Go over the entries below line by line, copying each one that contains the word "dictionary".

### Records provided
::::

Definition market_like (order_type : string) : bool :=
  let t := Py.upper order_type in
  String.eqb t "MARKET" || String.eqb t "STOP_MARKET" || String.eqb t "TAKE_PROFIT_MARKET".

(** [a or b] on two dictionary lookups. *)
Definition or_else {A : Type} (a b : option A) : option A :=
  match a with Some x => Some x | None => b end.

Definition _select_lot_filter (filters : Filters) (order_type : string) : option Filter :=
  if market_like order_type then
    or_else (filters !! "MARKET_LOT_SIZE"%string) (filters !! "LOT_SIZE"%string)
  else
    or_else (filters !! "LOT_SIZE"%string) (filters !! "MARKET_LOT_SIZE"%string).

Definition set_quantity (q : Q) (o : OrderRequest) : OrderRequest :=
  {| symbol := symbol o; side := side o; quantity := q; order_type := order_type o;
     price := price o; stop_price := stop_price o; reduce_only := reduce_only o;
     position_side := position_side o; time_in_force := time_in_force o |}.

Definition set_prices (pr sp : option Q) (o : OrderRequest) : OrderRequest :=
  {| symbol := symbol o; side := side o; quantity := quantity o; order_type := order_type o;
     price := pr; stop_price := sp; reduce_only := reduce_only o;
     position_side := position_side o; time_in_force := time_in_force o |}.

Definition set_p_quantity (q : Q) (p : Params) : Params :=
  {| p_symbol := p_symbol p; p_side := p_side p; p_type := p_type p;
     p_reduceOnly := p_reduceOnly p; p_quantity := Some q; p_price := p_price p;
     p_stopPrice := p_stopPrice p; p_positionSide := p_positionSide p;
     p_timeInForce := p_timeInForce p |}.

Definition set_p_prices (pr sp : option Q) (p : Params) : Params :=
  {| p_symbol := p_symbol p; p_side := p_side p; p_type := p_type p;
     p_reduceOnly := p_reduceOnly p; p_quantity := p_quantity p; p_price := pr;
     p_stopPrice := sp; p_positionSide := p_positionSide p;
     p_timeInForce := p_timeInForce p |}.

(** Lines 263-270: one price field against the price filter. *)
Definition normalize_price (price_filter : option Filter) (value : Q) : Q :=
  match price_filter with
  | Some f =>
      match tickSize f with
      | Some tick =>
          let p0 := _round_to_step value (Some tick) in
          let p1 := match minPrice f with
                    | Some m => if Py.ltb p0 m then m else p0
                    | None => p0
                    end in
          match maxPrice f with
          | Some m => if Py.ltb m p1 then m else p1
          | None => p1
          end
      | None => value
      end
  | None => value
  end.

(** [_apply_symbol_filters]: the order and the parameters after the
    in-place updates, or the exception raised. *)
Definition _apply_symbol_filters (order : OrderRequest) (params : Params)
    (filters : Filters) : Eff.result (OrderRequest * Params) :=
  let lot_filter := _select_lot_filter filters (order_type order) in
  let lot :=
    match p_quantity params, lot_filter with
    | Some quantity_value, Some lf =>
        let qty := _round_to_step quantity_value (stepSize lf) in
        if Py.leb qty 0 then Eff.Raise Eff.ValueError
        else if match minQty lf with Some m => Py.ltb qty m | None => false end
        then Eff.Raise Eff.ValueError
        else Eff.Ok (set_quantity qty order, set_p_quantity qty params)
    | _, _ => Eff.Ok (order, params)
    end in
  match lot with
  | Eff.Raise e => Eff.Raise e
  | Eff.Ok (order1, params1) =>
      let price_filter := filters !! "PRICE_FILTER"%string in
      let pr := normalize_price price_filter <$> p_price params1 in
      let sp := normalize_price price_filter <$> p_stopPrice params1 in
      Eff.Ok (set_prices (or_else pr (price order1)) (or_else sp (stop_price order1)) order1,
              set_p_prices pr sp params1)
  end.

(** Lines 106-122: the parameters before normalisation. *)
Definition initial_params (order : OrderRequest) : Params :=
  {| p_symbol := Py.upper (symbol order);
     p_side := side order;
     p_type := order_type order;
     p_reduceOnly := reduce_only order;
     p_quantity := if Py.truthy (quantity order) then Some (quantity order) else None;
     p_price := price order;
     p_stopPrice := stop_price order;
     p_positionSide :=
       match position_side order with
       | Some ps => if Py.nonempty ps then Some ps else None
       | None => None
       end;
     p_timeInForce :=
       match time_in_force order with
       | Some tif => if Py.nonempty tif then Some tif else None
       | None => None
       end |}.

(** Lines 225-227: the cache after reading the exchange info; a later
    entry of the same name replaces an earlier one. *)
Definition store_filters (symbols : list (string * list (string * Filter)))
    (cache : gmap string Filters) : gmap string Filters :=
  fold_left
    (fun m (si : string * list (string * Filter)) =>
       <[fst si := fold_left (fun fm (f : string * Filter) => <[fst f := snd f]> fm)
                     (snd si) (∅ : Filters)]> m)
    symbols cache.

(** [bool(d)] for a dictionary. *)
Definition nonempty_dict (f : Filters) : bool := negb (bool_decide (f = ∅)).

Section WithExchange.

Variable ex : Exchange.

Local Open Scope eff_scope.

(** Lines 222-232: the cache is filled from the exchange info and read
    again. *)
Definition fetch_symbol_filters (symbol_key : string) : Eff.M Client Filters :=
  do before <- Eff.gets calls ;;
  exec Eff.modify (log ExchangeInfo) ;;
  match futures_exchange_info ex before with
  | None => Eff.raise Eff.ExchangeError
  | Some symbols =>
      exec Eff.modify
             (fun cl => set_symbol_filters (store_filters symbols (_symbol_filters cl)) cl) ;;
      do cache' <- Eff.gets _symbol_filters ;;
      match cache' !! symbol_key with
      | Some cached =>
          if nonempty_dict cached then Eff.ret cached else Eff.raise Eff.ValueError
      | None => Eff.raise Eff.ValueError
      end
  end.

Definition _get_symbol_filters (sym : string) : Eff.M Client Filters :=
  let symbol_key := Py.upper sym in
  do cache <- Eff.gets _symbol_filters ;;
  match cache !! symbol_key with
  | Some cached =>
      if nonempty_dict cached then Eff.ret cached
      else fetch_symbol_filters symbol_key
  | None => fetch_symbol_filters symbol_key
  end.

(** [place_order]: the parameters are built and normalised; an exception
    of the normalisation is logged and raised again; otherwise the order
    goes to the exchange.  The value is the order object after the
    in-place updates, which the caller reads back. *)
Definition place_order (order : OrderRequest) : Eff.M Client OrderRequest :=
  let params := initial_params order in
  do filters <- _get_symbol_filters (symbol order) ;;
  match _apply_symbol_filters order params filters with
  | Eff.Raise e => Eff.raise e
  | Eff.Ok (order', params') =>
      do before <- Eff.gets calls ;;
      exec Eff.modify (log (CreateOrder params')) ;;
      if futures_create_order ex before params' then Eff.ret order'
      else Eff.raise Eff.ExchangeError
  end.

Definition change_leverage (sym : string) (lev : Z) : Eff.M Client unit :=
  do before <- Eff.gets calls ;;
  exec Eff.modify (log (ChangeLeverage (Py.upper sym) lev)) ;;
  if futures_change_leverage ex before (Py.upper sym) lev then Eff.ret tt
  else Eff.raise Eff.ExchangeError.

(** [uses_dual_position_mode]: asked once; a failed query counts as
    one-way mode. *)
Definition uses_dual_position_mode : Eff.M Client bool :=
  do cached <- Eff.gets _dual_position_mode ;;
  match cached with
  | Some b => Eff.ret b
  | None =>
      do before <- Eff.gets calls ;;
      exec Eff.modify (log GetPositionMode) ;;
      let b := default false (futures_get_position_mode ex before) in
      exec Eff.modify (set_dual_position_mode b) ;;
      Eff.ret b
  end.

End WithExchange.

End Binance.

(** ** execution/trade_engine.py *)

Module TradeEngine.

Record ExecutionReport := {
  opened : bool;
  closed : bool;
  adjusted : bool;
  message : string
}.

Definition report (o c : bool) (msg : string) : ExecutionReport :=
  {| opened := o; closed := c; adjusted := false; message := msg |}.

(** The engine with the objects it holds: the client, the portfolio and
    the risk manager, its symbol and the two lazily set flags. *)
Record t := {
  _client : Binance.Client;
  _portfolio : Portfolio.t;
  _risk : RiskManager.t;
  _symbol : string;
  _leverage_synced : bool;
  _dual_side_position : option bool
}.

Definition init (client : Binance.Client) (portfolio : Portfolio.t)
    (risk_manager : RiskManager.t) (sym : string) : t :=
  {| _client := client;
     _portfolio := portfolio;
     _risk := risk_manager;
     _symbol := Py.upper sym;
     _leverage_synced := false;
     _dual_side_position := None |}.

Definition set_client (c : Binance.Client) (e : t) : t :=
  {| _client := c; _portfolio := _portfolio e; _risk := _risk e; _symbol := _symbol e;
     _leverage_synced := _leverage_synced e; _dual_side_position := _dual_side_position e |}.

Definition set_portfolio (pm : Portfolio.t) (e : t) : t :=
  {| _client := _client e; _portfolio := pm; _risk := _risk e; _symbol := _symbol e;
     _leverage_synced := _leverage_synced e; _dual_side_position := _dual_side_position e |}.

Definition set_leverage_synced (b : bool) (e : t) : t :=
  {| _client := _client e; _portfolio := _portfolio e; _risk := _risk e; _symbol := _symbol e;
     _leverage_synced := b; _dual_side_position := _dual_side_position e |}.

Definition set_dual_side_position (b : bool) (e : t) : t :=
  {| _client := _client e; _portfolio := _portfolio e; _risk := _risk e; _symbol := _symbol e;
     _leverage_synced := _leverage_synced e; _dual_side_position := Some b |}.

(** A call on the client object held by the engine. *)
Definition on_client {A : Type} (m : Eff.M Binance.Client A) : Eff.M t A :=
  Eff.zoom _client set_client m.

Definition is_long_short (direction : string) : bool :=
  String.eqb direction "long" || String.eqb direction "short".

Definition with_quantity (q : Q) (s : RiskManager.PositionSizing) : RiskManager.PositionSizing :=
  {| RiskManager.quantity := q; RiskManager.leverage := RiskManager.leverage s;
     RiskManager.notional := RiskManager.notional s; RiskManager.cost := RiskManager.cost s;
     RiskManager.stop_loss := RiskManager.stop_loss s;
     RiskManager.take_profit := RiskManager.take_profit s;
     RiskManager.trailing_active := RiskManager.trailing_active s |}.

Definition with_stop_loss (x : Q) (s : RiskManager.PositionSizing) : RiskManager.PositionSizing :=
  {| RiskManager.quantity := RiskManager.quantity s; RiskManager.leverage := RiskManager.leverage s;
     RiskManager.notional := RiskManager.notional s; RiskManager.cost := RiskManager.cost s;
     RiskManager.stop_loss := x;
     RiskManager.take_profit := RiskManager.take_profit s;
     RiskManager.trailing_active := RiskManager.trailing_active s |}.

Definition with_take_profit (x : Q) (s : RiskManager.PositionSizing) : RiskManager.PositionSizing :=
  {| RiskManager.quantity := RiskManager.quantity s; RiskManager.leverage := RiskManager.leverage s;
     RiskManager.notional := RiskManager.notional s; RiskManager.cost := RiskManager.cost s;
     RiskManager.stop_loss := RiskManager.stop_loss s;
     RiskManager.take_profit := x;
     RiskManager.trailing_active := RiskManager.trailing_active s |}.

::::

### Response to the task
(** [a or b] on two dictionary lookups. *)
(** [bool(d)] for a dictionary. *)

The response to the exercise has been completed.